DATASET ENTRIES —
(** The [socks] inbound of a configuration. *)
Definition socks_inbound (config : gmap string json) : option (gmap string json) :=
  i ← indexOfSocksInbound (toArray (value config "inbounds"));
  (λ x, toObject (Some x)) <$> toArray (value config "inbounds") !! i.

Lemma generateRandomHex_nonempty env draw n :
  0 < n → (0 < length (random_bytes env draw))%nat → generateRandomHex env draw n ≠ "".
Proof.
  intros Hn Hl. unfold generateRandomHex. rewrite (proj2 (Z.leb_gt n 0)) by lia.
  destruct (random_bytes env draw) as [|b l]; [cbn in Hl; lia|].
  destruct (Z.to_nat n) as [|k] eqn:E; [lia|]. cbn. destruct (hex_byte <$> take k l); done.
Qed.

(** An inbound whose settings have an account and ask for a password. *)
Definition authenticated (port : Z) (user pass : string) (inbound : gmap string json) : Prop :=
  value inbound "port" = Some (JInt port) ∧
  ∃ settings account, value inbound "settings" = Some (JObject settings) ∧ text settings "auth" = "password" ∧
    account_of settings = Some account ∧ text account "user" = user ∧ text account "pass" = pass.

Lemma read_authenticated config port user pass inbound :
  socks_inbound config = Some inbound → authenticated port user pass inbound → 0 < port ≤ 65535 →
  GetInboundCredentials config = mkInbound user pass port.
Proof.
  unfold socks_inbound, GetInboundCredentials. set (inbounds := toArray _).
  destruct (indexOfSocksInbound inbounds) as [i|]; [|done]. cbn [mbind option_bind].
  intros Hin (Hp & settings & account & Hs & _ & Ha & Hu & Hw) Hr.
  apply fmap_Some in Hin as (x & -> & ->).
  rewrite Hp, toInt_or_JInt by (unfold int_min, int_max; lia). rewrite Hs. cbn [toObject]. by rewrite Ha, Hu, Hw.
Qed.

(** Replacing the SOCKS inbound by another leaves it where it is. *)
Lemma replace_socks config i inbound :
  indexOfSocksInbound (toArray (value config "inbounds")) = Some i → is_socks (JObject inbound) = true →
  socks_inbound (<["inbounds" := JArray (<[i := JObject inbound]> (toArray (value config "inbounds")))]> config) = Some inbound.
Proof.
  intros Hi Hs. unfold socks_inbound, value in *. rewrite lookup_insert_eq. cbn [toArray].
  destruct (index_socks_found _ _ _ (JObject inbound) Hi) as (k & -> & Hk & Hr).
  unfold indexOfSocksInbound in *. cbn [Nat.add] in *. rewrite Hr by done. cbn [mbind option_bind].
  by rewrite list_lookup_insert_eq.
Qed.

Lemma credentials_drawn env settings :
  (0 < length (random_bytes env 0))%nat → (0 < length (random_bytes env 1))%nat →
  let user := match account_of settings with Some a => text a "user" | None => "" end in
  let pass := match account_of settings with Some a => text a "pass" | None => "" end in
  ∃ u w settings', (if String.eqb user "" || String.eqb pass ""
      then (generateRandomHex env 0 8, generateRandomHex env 1 16,
            <["accounts" := JArray [JObject (<["user" := JString (generateRandomHex env 0 8)]>
                (<["pass" := JString (generateRandomHex env 1 16)]> ∅))]]> settings)
      else (user, pass, settings)) = (u, w, settings') ∧ u ≠ "" ∧ w ≠ "" ∧ (user ≠ "" → pass ≠ "" → u = user ∧ w = pass) ∧
    ∃ account, account_of settings' = Some account ∧ text account "user" = u ∧ text account "pass" = w.
Proof.
  intros H0 H1 user pass. destruct (String.eqb_spec user "") as [Eu|Nu]; [|destruct (String.eqb_spec pass "") as [Ew|Nw]]; cbn [orb].
  1, 2: eexists _, _, _; split; [done|]; split_and!; [by apply generateRandomHex_nonempty..|done|];
    eexists; split; [unfold account_of, value; by rewrite lookup_insert_eq|]; by split.
  eexists _, _, _. split; [done|]. split_and!; try done. unfold user, pass in *.
  destruct (account_of settings) as [a|]; [|done]. by exists a.
Qed.

(** A configuration with a SOCKS inbound is made to ask for a password: what
    is handed to Xray listens on the free port found, requires authentication,
    and names a user and a password that are not empty, which are exactly those
    the client will use and those a later reader of the configuration finds.
    Credentials the configuration already had are kept. *)
Theorem inbound_authenticated (env : randomness) (config : gmap string json) (inbound : gmap string json) port :
  socks_inbound config = Some inbound → free_port env = Some port → 0 < port ≤ 65535 →
  (0 < length (random_bytes env 0))%nat → (0 < length (random_bytes env 1))%nat →
  ∃ creds config', EnsureInboundAuth env config = Some (creds, config') ∧
    GetInboundCredentials config' = creds ∧ creds_port creds = port ∧ username creds ≠ "" ∧ password creds ≠ "" ∧
    (∃ inbound', socks_inbound config' = Some inbound' ∧ text (toObject (value inbound' "settings")) "auth" = "password") ∧
    (username (GetInboundCredentials config) ≠ "" → password (GetInboundCredentials config) ≠ "" →
     username creds = username (GetInboundCredentials config) ∧ password creds = password (GetInboundCredentials config)).
Proof.
  unfold socks_inbound, EnsureInboundAuth, GetInboundCredentials. set (inbounds := toArray (value config "inbounds")).
  destruct (indexOfSocksInbound inbounds) as [i|] eqn:Ei; [|done]. cbn [mbind option_bind].
  intros Hin Hport Hr H0 H1.
  pose proof Hin as (x & Ex & Hx)%fmap_Some. rewrite Ex, Hport, <- Hx. cbn [mbind option_bind].
  assert (is_socks (JObject inbound) = true) as Hsocks.
  { destruct (index_socks_is 0 inbounds i Ei) as (y & Ey & Hy). rewrite Ex in Ey. injection Ey as <-. 
    unfold is_socks in *. by rewrite Hx. }
  assert (value (<["port" := JInt port]> inbound) "settings" = value inbound "settings") as ->
    by (unfold value; by rewrite lookup_insert_ne).
  set (settings := toObject (value inbound "settings")).
  set (user := match account_of settings with Some a => text a "user" | None => "" end).
  set (pass := match account_of settings with Some a => text a "pass" | None => "" end).
  assert (match account_of settings with Some a => (text a "user", text a "pass") | None => ("", "") end = (user, pass)) as ->
    by (unfold user, pass; by destruct (account_of settings)).
  destruct (credentials_drawn env settings H0 H1) as (u & w & settings' & E & Hu & Hw & Hkeep & account & Ha & Hau & Haw).
  fold user pass in E, Hkeep. rewrite E.
  set (inbound' := <["settings" := _]> _).
  assert (authenticated port u w inbound') as Hauth.
  { split; [unfold inbound', value; by rewrite lookup_insert_ne, lookup_insert_eq|].
    eexists _, account. split; [unfold inbound', value; by rewrite lookup_insert_eq|].
    unfold text, account_of, value in *. rewrite lookup_insert_eq, lookup_insert_ne by done. done. }
  assert (is_socks (JObject inbound') = true) as Hsocks'.
  { unfold is_socks, inbound', text, value in *. cbn [toObject] in *. by rewrite !lookup_insert_ne. }
  pose proof (replace_socks config i inbound' Ei Hsocks') as Hr'. fold inbounds in Hr'.
  eexists _, _. split; [done|]. split_and!; [by eapply read_authenticated|done|done|done| |].
  - exists inbound'. split; [done|]. destruct Hauth as (_ & ? & ? & -> & ? & _). done.
  - cbn [username password]. revert Hkeep. unfold user, pass. by destruct (account_of settings).
Qed.

Definition open_inbound : gmap string json :=
  <["inbounds" := JArray [JObject (<["protocol" := JString "http"]> ∅); JObject (<["protocol" := JString "SOCKS"]> ∅)]]> ∅.

Lemma inbound_authenticated_witness :
  GetInboundCredentials open_inbound = mkInbound "" "" 10808 ∧
  ∃ creds config', EnsureInboundAuth (mkRandomness (Some 40000) (λ _, [171; 205])) open_inbound = Some (creds, config') ∧
    GetInboundCredentials config' = creds ∧ username creds = "abcd".
Proof.
  split; [vm_compute; reflexivity|].
  destruct (inbound_authenticated (mkRandomness (Some 40000) (λ _, [171; 205])) open_inbound
    (<["protocol" := JString "SOCKS"]> ∅) 40000) as (creds & config' & E & Hc & _); try (cbn; lia); try reflexivity.
  exists creds, config'. split; [exact E|]. split; [exact Hc|]. vm_compute in E. injection E as <- _. reflexivity.
Defined.
Definition happen (e : event T E) : stM (connection T P) unit :=
  match e with
  | Connect container config => connectToVpn env container config
  | Disconnect => disconnectFromVpn env
  | Triggered => triggered env
  | RetryTimeout => reconnect_timeout env
  | SitesTimeout => sites_timeout env
  | Resolved i site addresses => onResolved env i site addresses
  | ProtocolEvent e => protocol_event env e
  | KillSwitchMode enabled => onKillSwitchModeChanged env enabled
  | DisconnectSlots => disconnectSlots
  | Repositories r => setRepositories r
  end.
Definition run (l : list (event T E)) : stM (connection T P) unit := for_each l happen.
End happen.

(** ** The retry machine: what the connection promises

    The part of the state that decides whether and when the tunnel comes back,
    and what changes it. *)
Record machine := mkMachine {
  state : ConnectionState;
  timer : option Z;
  attempt : Z;
  user : bool;  (** the user asked to disconnect *)
}.

Definition machine_of {T P} (c : connection T P) : machine :=
  mkMachine (m_connectionState c) (m_reconnectTimer c) (m_reconnectAttempt c) (m_userInitiatedDisconnect c).

Section machine.
Context (armable : bool).

Definition schedule (k : machine) : machine :=
  if user k || negb armable then k
  else mkMachine (state k) (Some (reconnectDelayMsec (attempt k))) (attempt k) (user k).

Definition enter (s : ConnectionState) (k : machine) : machine :=
  if bool_decide (s = Vpn.Disconnected) && bool_decide (state k = Vpn.Reconnecting) then k
  else
    let k' := mkMachine s (timer k) (attempt k) (user k) in
    if decide (s = Vpn.Connected) then mkMachine s None 0 (user k)
    else if user k then k'
    else if bool_decide (s = Vpn.Disconnected) && bool_decide (state k = Vpn.Connected) then schedule k'
    else if decide (s = Vpn.Error) then schedule k'
    else k'.
Definition enter_all (l : list ConnectionState) (k : machine) : machine := foldl (flip enter) k l.
Section waiting.
Context {T : Type} {A : Store T} {Q : Qt} {J : JsonCodec} {AP : ArrayPrinter} {V : Service}
  (os : platform) (ms : machines) (env : environment).
Abbreviation PR := (desktop_protocol os ms).

(** An attempt over WireGuard, AmneziaWG or Xray leaves the connection
    [Reconnecting], whatever its start answers; from there neither retries that
    fall due nor networks that come back start it again: the connection waits
    for its protocol to signal that it is up or broken, or for the user. *)
Theorem retry_waits_for_protocol (c : connection T desktop) (d : desktop) (l : list (event T desktop_event)) :
  m_vpnProtocol c = Some d → is_openvpn d = false → slots c = true → may_retry (machine_of c) = true →
  Forall (@quiet T desktop desktop_event PR) l →
  let c' := (run (PR := PR) env l (reconnectToVpn (PR := PR) env c).2).2 in
  m_connectionState c' = Vpn.Reconnecting ∧ attempts c' = (attempts c + 1)%nat.
Proof.
  intros Hp Hd Hs Hk Hl.
  assert (is_openvpn (desktop_stop ms d).2 = false) as Hd' by (destruct d; done).
  destruct (silent_attempt (PR := PR) env c d l Hp Hs Hk) as (_ & _ & H).
  - by apply mild_stop.
  - by apply mild_start.
  - by apply H.
Qed.
End waiting.

(** *** The kill switch during a retry *)

(** Whether the kill switch is on after some outputs. *)
Definition kill_switch (on : bool) (l : list output) : bool :=
  foldl (λ on o, match o with Ipc (EnableKillSwitch _ _) => true | Ipc DisableKillSwitch => false | _ => on end) on l.

Definition no_enable (o : output) : Prop := match o with Ipc (EnableKillSwitch _ _) => False | _ => True end.
#[export] Hint Extern 1 (no_enable _) => exact I : adds.

Lemma kill_switch_stays_off l : Forall no_enable l → kill_switch false l = false.
Proof. unfold kill_switch. induction 1 as [|o l Ho _ IH]; [done|]. by destruct o as [[]| | | |]. Qed.
Lemma kill_switch_off l b : Forall no_enable l → Ipc DisableKillSwitch ∈ l → kill_switch b l = false.
Proof.
  intros Hl [l1 [l2 ->]]%list_elem_of_split. apply Forall_app in Hl as [_ [_ Hl]%Forall_cons].
  unfold kill_switch. rewrite foldl_app. cbn. by apply kill_switch_stays_off.
Qed.

Section opens.
Context {X : Type} {V : Service}.
Abbreviation keeps := (steps (@adds X no_enable)).

(** [m] disables the kill switch and does not enable it. *)
Definition disables {R} (m : stM (protocol X) R) : Prop :=
  ∀ p, ∃ l, outputs (m p).2 = outputs p ++ l ∧ Forall no_enable l ∧ Ipc DisableKillSwitch ∈ l.
Lemma disables_call : disables (call DisableKillSwitch).
Proof. intros p. exists [Ipc DisableKillSwitch]. split_and!; [done|by repeat constructor|by left]. Qed.
Lemma disables_first {R S} (m : stM (protocol X) R) (f : R → stM (protocol X) S) :
  disables m → (∀ r, keeps (f r)) → disables (m ≫= f).
Proof.
  intros Hm Hf p. rewrite bind_run. destruct (Hm p) as (l1 & E1 & H1 & D). destruct (Hf (m p).1 (m p).2) as (l2 & E2 & H2).
  exists (l1 ++ l2). rewrite E2, E1, app_assoc, Forall_app, elem_of_app. auto.
Qed.
Lemma disables_then {R S} (m : stM (protocol X) R) (f : R → stM (protocol X) S) :
  keeps m → (∀ r, disables (f r)) → disables (m ≫= f).
Proof.
  intros Hm Hf p. rewrite bind_run. destruct (Hm p) as (l1 & E1 & H1). destruct (Hf (m p).1 (m p).2) as (l2 & E2 & H2 & D).
  exists (l1 ++ l2). rewrite E2, E1, app_assoc, Forall_app, elem_of_app. auto.
Qed.
Lemma disables_withInterface (m : stM (protocol X) unit) :
  (∀ l, service_valid l = true) → disables m → disables (withInterface m tt).
Proof. intros Hv Hm p. unfold withInterface. rewrite bind_run. cbn [get fst snd]. rewrite Hv. apply Hm. Qed.
Lemma disables_ran {R} (m : stM (protocol X) R) p :
  disables m → Forall no_enable (ran m p).1.2 ∧ Ipc DisableKillSwitch ∈ (ran m p).1.2.
Proof.
  intros Hm. destruct (Hm p) as (l & E & H). unfold ran. destruct (m p) as [r p']. cbn in *.
  by rewrite E, drop_app_length.
Qed.
End opens.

YOUR TASK — Number of lines in the records above holding the word "outputs": state it and nothing else.

SOLUTION — 2